Chapter 2 Life-saving preparation

Everyone who works at the close-knit school of 130 students knew that Seth was born with a heart condition called hypertrophic cardiomyopathy. The teachers knew to watch him for symptoms: fatigue, shortness of breath, a splotchy or pale face, blue lips or tongue. If the day was too hot or too cold, Seth would stay in during breaks so his heart wouldn’t have to work overtime while playing outdoors.

Seth and his family at the hospital next to his bed.

Seth’s family was relieved after he had successful surgery to place an ICD in his chest.

Seth in a wheelchair with his siblings beside him.

Five months after his cardiac arrest, Seth was finally back home -- here with his brother, William, and sister, Rylan. 

Seth’s schoolmates pose for a photo and participate in Jump Rope for Heart.

Some of Seth’s schoolmates getting active for Jump Rope for Heart.

Sacred Heart was also a regular participant in Heart & Stroke Jump Rope for Heart, helping students learn about heart health while raising funds for life-saving research.

When Seth was in senior kindergarten, his mother, Tricia, persuaded the school to buy an automated external defibrillator (AED) and train the staff to use it, along with ensuring that they kept up with their CPR certification. On that fateful day in March, this training helped save Seth’s life. 

Courtney continued CPR on Seth, then used the school’s AED, applying the pads to his chest to try to restart his heart.

Meanwhile one teacher called 9-1-1, while another shepherded concerned students to their classrooms. Another teacher took Seth’s brother, William, 7, and sister, Rylan, 5, to the office, along with three of his cousins. 

It was about 10 minutes before first responders arrived, along with Seth’s aunt, Laurie Kraayenbrink, who was at home nearby. His parents were working 30 minutes away in Chatham.

A volunteer firefighter took over CPR, but Seth still wasn’t breathing. Finally an ambulance took him to Wallaceburg Hospital, where Tricia and her husband, Jeremy, rushed to meet their son. The paramedics got Seth’s pulse back en route, then lost it again.

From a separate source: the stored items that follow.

(* ===== verification/Client.v ===== *)
(** * The upstream ACME client (internal/upstream/client.go, order.go, account.go)

    The nonce ring and its refinement of a bounded queue, the decoding of the
    upstream's JSON, the directory cache, the signed POST with its badNonce
    retries, and the operations built on it. *)
From S2P Require Export World Config.

(** ** The nonce ring *)
Definition noncePoolSize : nat := 8.
#[local] Arguments noncePoolSize : simpl never.
#[local] Arguments Nat.modulo : simpl never.
Definition empty_ring : nonce_ring := MkRing (replicate noncePoolSize "") 0 0 0.

(** The first half of [getNonce], under the client's lock. *)
Definition pop_nonce (r : nonce_ring) : option (string * nonce_ring) :=
  if (0 <? nonceCount r)%nat then
    let n := default "" (ring r !! nonceHead r) in
    Some (n, MkRing (<[nonceHead r := ""]> (ring r)) ((nonceHead r + 1) mod noncePoolSize)
               (nonceTail r) (nonceCount r - 1))
  else None.

Definition push_nonce (n : string) (r : nonce_ring) : nonce_ring :=
  if n ==? "" then r
  else if (nonceCount r <? noncePoolSize)%nat then
    MkRing (<[nonceTail r := n]> (ring r)) (nonceHead r)
      ((nonceTail r + 1) mod noncePoolSize) (nonceCount r + 1)
  else r.

Record ring_ok (r : nonce_ring) : Prop := {
  ring_size : length (ring r) = noncePoolSize;
  ring_head : nonceHead r < noncePoolSize;
  ring_count : nonceCount r ≤ noncePoolSize;
  ring_tail : nonceTail r = (nonceHead r + nonceCount r) mod noncePoolSize
}.

(** The queue a ring stands for: oldest first. *)
Definition ring_queue (r : nonce_ring) : list string :=
  (λ i, default "" (ring r !! ((nonceHead r + i) mod noncePoolSize))) <$> seq 0 (nonceCount r).

Lemma empty_ring_ok : ring_ok empty_ring.
Proof. split; vm_compute; lia. Qed.

Lemma length_ring_queue r : length (ring_queue r) = nonceCount r.
Proof. unfold ring_queue. by rewrite length_fmap, length_seq. Qed.

Lemma ring_index_inj h i j :
  i < noncePoolSize → j < noncePoolSize →
  (h + i) mod noncePoolSize = (h + j) mod noncePoolSize → i = j.
Proof.
  unfold noncePoolSize. intros Hi Hj Heq.
  pose proof (Nat.div_mod_eq (h + i) 8). pose proof (Nat.div_mod_eq (h + j) 8).
  assert ((h + i) / 8 = (h + j) / 8 ∨ (h + i) / 8 < (h + j) / 8 ∨ (h + j) / 8 < (h + i) / 8) by lia.
  lia.
Qed.
Lemma attempts_posts n c url payload accept w :
  after (attempts n c url payload accept) w
    (λ _ w', posts c url accept (payload_text payload) n w w').
Proof.
  revert w. induction n as [|n IH]; intros w; simpl; [by apply after_ret, posts_none|].
  apply after_bind_ok. eapply after_mono; [apply post_attempt_posts|].
  intros r w1 H1. destruct r as [[[rs|]|e]|]; [| |eapply posts_le; [|exact H1]; lia..].
  - apply after_ret. eapply posts_le; [|exact H1]. lia.
  - eapply after_mono; [apply IH|]. intros r w2 H2. exact (posts_trans _ _ _ _ 1 n _ _ _ H1 H2).
Qed.

(** An answer that was handed to the caller is not a badNonce problem. *)
Lemma reread_not_bad rs : is_bad_nonce rs = false → is_bad_nonce (reread rs) = false.
Proof. unfold is_bad_nonce, reread. by destruct (rs_StatusCode rs =? 400)%Z eqn:E; simpl; rewrite ?E. Qed.

Lemma post_attempt_not_bad c url payload accept w :
  after (post_attempt c url payload accept) w
    (λ r _, ∀ rs, r = Some (Ok (Some rs)) → is_bad_nonce rs = false).
Proof.
  unfold post_attempt. apply after_bind_ok, after_run. intros [[nonce|e]|] w1 _; [|done..].
  apply after_bind_ok, after_run. intros [[body|e]|] w2 _; [|done..].
  destruct (request_url_error url); [done|]. apply after_bind_ok, after_http.
  destruct (env_http _ _) as [rs|e]; [|done]. apply after_bind, after_run.
  intros [[]|] w3 _; [|done]. destruct (is_bad_nonce rs) eqn:Hb; apply after_ret; [done|].
  intros rs' [= <-]. by apply reread_not_bad.
Qed.

Lemma attempts_not_bad n c url payload accept w :
  after (attempts n c url payload accept) w
    (λ r _, ∀ rs, r = Some (Ok rs) → is_bad_nonce rs = false).
Proof.
  revert w. induction n as [|n IH]; intros w; simpl; [done|].
  apply after_bind_ok. eapply after_mono; [apply post_attempt_not_bad|].
  intros r w1 H1. destruct r as [[[rs|]|e]|]; [|apply IH|done..].
  apply after_ret. intros rs' [= <-]. by apply H1.
Qed.

(** The answer a signed POST hands to its caller is the network's, to a request
    on the trace. *)
Definition answered (url accept text : string) (w' : World) (rs : http_response) : Prop :=
  ∃ nonce kh k i rs0,
    let rq := MkHTTP _ "POST" url accept (SignedBody nonce url kh k text) in
    EvHTTP rq ∈ w_trace w' ∧ env_http i rq = Ok rs0 ∧ rs = reread rs0.

Lemma post_attempt_answered c url payload accept w :
  after (post_attempt c url payload accept) w
    (λ r w', ∀ rs, r = Some (Ok (Some rs)) → answered url accept (payload_text payload) w' rs).
Proof.
  unfold post_attempt. apply after_bind_ok, after_run. intros [[nonce|e]|] w1 _; [|done..].
  apply after_bind_ok, after_buildJWS. intros r n Hr. destruct r as [[body|e]|]; [|done..].
  destruct (Hr body eq_refl) as (kh & k & _ & ->).
  destruct (request_url_error url); [done|]. apply after_bind_ok, after_http.
  destruct (env_http _ _) as [rs|e] eqn:Hrs; [|done]. apply after_bind.
  unfold saveNonce, update_client. apply after_modify.
  destruct (is_bad_nonce rs); apply after_ret; [done|]. intros rs' [= <-].
  exists nonce, kh, k, (w_tick (set_tick n w1)), rs. split_and!; [|done..].
  simpl. apply elem_of_app. right. by apply list_elem_of_singleton.
Qed.
Lemma attempts_answered n c url payload accept w :
  after (attempts n c url payload accept) w
    (λ r w', ∀ rs, r = Some (Ok rs) → answered url accept (payload_text payload) w' rs).
Proof.
  revert w. induction n as [|n IH]; intros w; simpl; [done|].
  apply after_bind_ok. eapply after_mono; [apply post_attempt_answered|].
  intros r w1 H1. destruct r as [[[rs|]|e]|]; [|apply IH|done..].
  apply after_ret. intros rs' [= <-]. by apply H1.
Qed.
Lemma answered_ok url accept text w' rs :
  answered url accept text w' rs → rs_StatusCode rs = 200%Z →
  ∃ nonce kh k i, let rq := MkHTTP _ "POST" url accept (SignedBody nonce url kh k text) in
    EvHTTP rq ∈ w_trace w' ∧ env_http i rq = Ok rs.
Proof.
  intros (nonce & kh & k & i & rs0 & Hin & Hrs & ->) Hs. exists nonce, kh, k, i. split; [done|].
  unfold reread in *. destruct (Z.eqb_spec (rs_StatusCode rs0) 400); [simpl in Hs; lia|exact Hrs].
Qed.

After Seth was finally stabilized, he spent about 10 weeks at Children’s Hospital in London, most of that time on life support. He was transferred to SickKids Hospital, then Holland Bloorview Kids Rehabilitation Hospital in Toronto. While Seth’s parents stayed in Toronto, Laurie and her husband, who have seven children, took in William and Rylan. 

Chapter 3 #wejumpforseth

In June, Seth had successful surgery to place an implantable cardioverter defibrillator (ICD) in his chest. The battery-powered device will keep track of his heart rate; if it detects an abnormal rhythm, it will deliver an electric shock to resume a normal heartbeat. It’s a huge comfort to his family, Laurie says.

Watch Seth’s mom, Tricia, talk about what happened

Meanwhile, in June, his schoolmates honoured Seth in a Jump Rope for Heart event that engaged the whole community (hashtag #wejumpforseth). The students took part in heart-healthy physical activity and learned about ways to keep their own hearts strong. Plus they raised more than $10,000 for Heart & Stroke research. “We do it every year,” Courtney says. “But this year it was personal, and the most successful in terms of participation and money raised.”

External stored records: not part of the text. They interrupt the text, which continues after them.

(** What [attempts] does once it has a nonce, and before. *)
Definition with_nonce (n : nat) (nonce : string) : M (result http_response) :=
  let c := pc_client pc in
  let!? rs :=
    (let!? body := buildJWS c nonce (pc_url pc) (pc_payload pc) in
     match request_url_error (pc_url pc) with
     | Some e => ret (Err e)
     | None =>
         let!? rs := http_Do (MkHTTP _ "POST" (pc_url pc) (pc_accept pc) body) in
         do! saveNonce c (rs_ReplayNonce rs) in
         if is_bad_nonce rs then ret (Ok None) else ret (Ok (Some (reread rs)))
     end) in
  match rs with
  | Some rs => ret (Ok rs)
  | None => attempts n c (pc_url pc) (pc_payload pc) (pc_accept pc)
  end.
Lemma attempts_with_nonce n w :
  attempts (S n) (pc_client pc) (pc_url pc) (pc_payload pc) (pc_accept pc) w =
  (let!? nonce := getNonce (pc_client pc) in with_nonce n nonce) w.
Proof.
  cbn [attempts]. unfold post_attempt, with_nonce. rewrite !bind_ok_run.
  destruct (getNonce (pc_client pc) w) as [[[nonce|]|] w1]; [|reflexivity..]. by rewrite !bind_ok_run.
Qed.

Section one_attempt.
Context (n f : nat) (IH : ∀ g w, f ≤ g → run_post (S g) pc (attempt n) w =
  in_time (attempts n (pc_client pc) (pc_url pc) (pc_payload pc) (pc_accept pc) w)).

Lemma alone_build g nonce w :
  f ≤ g → run_post (S (S (S (S g)))) pc (PBuild n nonce) w = in_time (with_nonce n nonce w).
Proof using IH.
  intros Hg. unfold with_nonce. rewrite run_post_step by done. cbn [post_advance]. rewrite bind_run, !bind_ok_run.
  destruct (buildJWS _ _ _ _ w) as [[[body|e]|] w1]; [|reflexivity..]. cbn [or_return]. unfold ret at 1.
  destruct (request_url_error _); [reflexivity|].
  rewrite run_post_step by done. cbn [post_advance]. rewrite bind_run, !bind_ok_run.
  destruct (http_Do _ w1) as [[[rs|e]|] w2]; [|reflexivity..]. cbn [or_return]. unfold ret at 1.
  rewrite run_post_step by done. cbn [post_advance]. rewrite !bind_run.
  destruct (saveNonce _ _ w2) as [[[]|] w3]; [|reflexivity]. unfold ret at 1.
  destruct (is_bad_nonce rs); [by apply IH|reflexivity].
Qed.
Lemma alone_head g d w :
  f ≤ g → run_post (S (S (S (S (S g))))) pc (PHead n d) w =
  in_time ((let!? nonce := match request_url_error (NewNonce d) with
      | Some e => ret (Err e)
      | None =>
          let!? rs := wrap "fetching nonce: " (http_Do (MkHTTP _ "HEAD" (NewNonce d) "" NoBody)) in
          if rs_ReplayNonce rs ==? "" then ret (Errorf "upstream returned no Replay-Nonce")
          else ret (Ok (rs_ReplayNonce rs))
      end in with_nonce n nonce) w).
Proof using IH.
  intros Hg. rewrite run_post_step by done. cbn [post_advance]. rewrite bind_ok_run.
  destruct (request_url_error _); [reflexivity|]. rewrite bind_run, bind_ok_run.
  destruct (wrap _ _ w) as [[[rs|e]|] w1]; [|reflexivity..]. cbn [or_return]. unfold ret at 1.
  destruct (_ ==? _); [reflexivity|]. unfold ret at 1. by apply alone_build.
Qed.
Lemma alone_take g w :
  f ≤ g → run_post (S (S (S (S (S (S (S (S (S g))))))))) pc (PTake n) w =
  in_time ((let!? nonce := getNonce (pc_client pc) in with_nonce n nonce) w).
Proof using IH.
  intros Hg. rewrite run_post_step by done. cbn [post_advance]. unfold getNonce. rewrite bind_run, bind_ok_run, bind_run.
  destruct (take_cached_nonce _ w) as [[[nonce|]|] w1]; [| |reflexivity]; unfold ret at 1.
  { unfold ret. apply alone_build. lia. }
  rewrite run_post_step by done. cbn [post_advance]. rewrite bind_run, bind_ok_run. unfold Directory. rewrite bind_run.
  destruct (deref _ w1) as [[cl|] w2]; [|reflexivity]. unfold ret at 1.
  destruct (directory cl) as [d|].
  { unfold ret at 1. rewrite alone_head by lia. by rewrite bind_ok_run. }
  destruct (request_url_error _); [reflexivity|].
  rewrite run_post_step by done. cbn [post_advance]. rewrite bind_run, bind_ok_run.
  destruct (wrap _ _ w2) as [[[rs|e]|] w3]; [|reflexivity..]. cbn [or_return]. unfold ret at 1.
  destruct (negb _); [reflexivity|]. destruct (decode_body _ _ _) as [d|e]; [|reflexivity]. cbn [or_return].
  rewrite run_post_step by done. cbn [post_advance]. rewrite !bind_run.
  destruct (update_client _ _ w3) as [[[]|] w4]; [|reflexivity]. unfold ret at 1 2.
  rewrite alone_head by lia. by rewrite bind_ok_run.
Qed.
End one_attempt.

Lemma alone_attempts n g w :
  8 * n ≤ g →
  run_post (S g) pc (attempt n) w =
  in_time (attempts n (pc_client pc) (pc_url pc) (pc_payload pc) (pc_accept pc) w).
Proof.
  revert g w. induction n as [|n IH]; intros g w Hg; [reflexivity|].
  rewrite attempts_with_nonce. destruct g as [|[|[|[|[|[|[|[|g]]]]]]]]; try lia.
  apply (alone_take n (8 * n)); [|lia]. intros g' w' Hg'. by apply IH.
Qed.

(** The cut into steps changes nothing for a goroutine that runs alone: in twenty-five
    steps it computes what [signedPostWithHeaders] computes, in the same final state. *)
Theorem post_alone_is_sequential w :
  run_post 25 pc post_start w =
  in_time (signedPostWithHeaders (pc_client pc) (pc_url pc) (pc_payload pc) (pc_accept pc) w).
Proof. apply (alone_attempts maxAttempts 24). done. Qed.
End alone_post.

By late August, five months after his cardiac arrest, Seth was finally back home in Port Lambton. He was looking forward to getting back to dirt biking and four-wheeling, playing video games with his cousins, and starting Grade 6.

Seth’s family is grateful to all those who helped. “All of Seth’s angels who helped save his life hold a special place in our hearts,” says Laurie.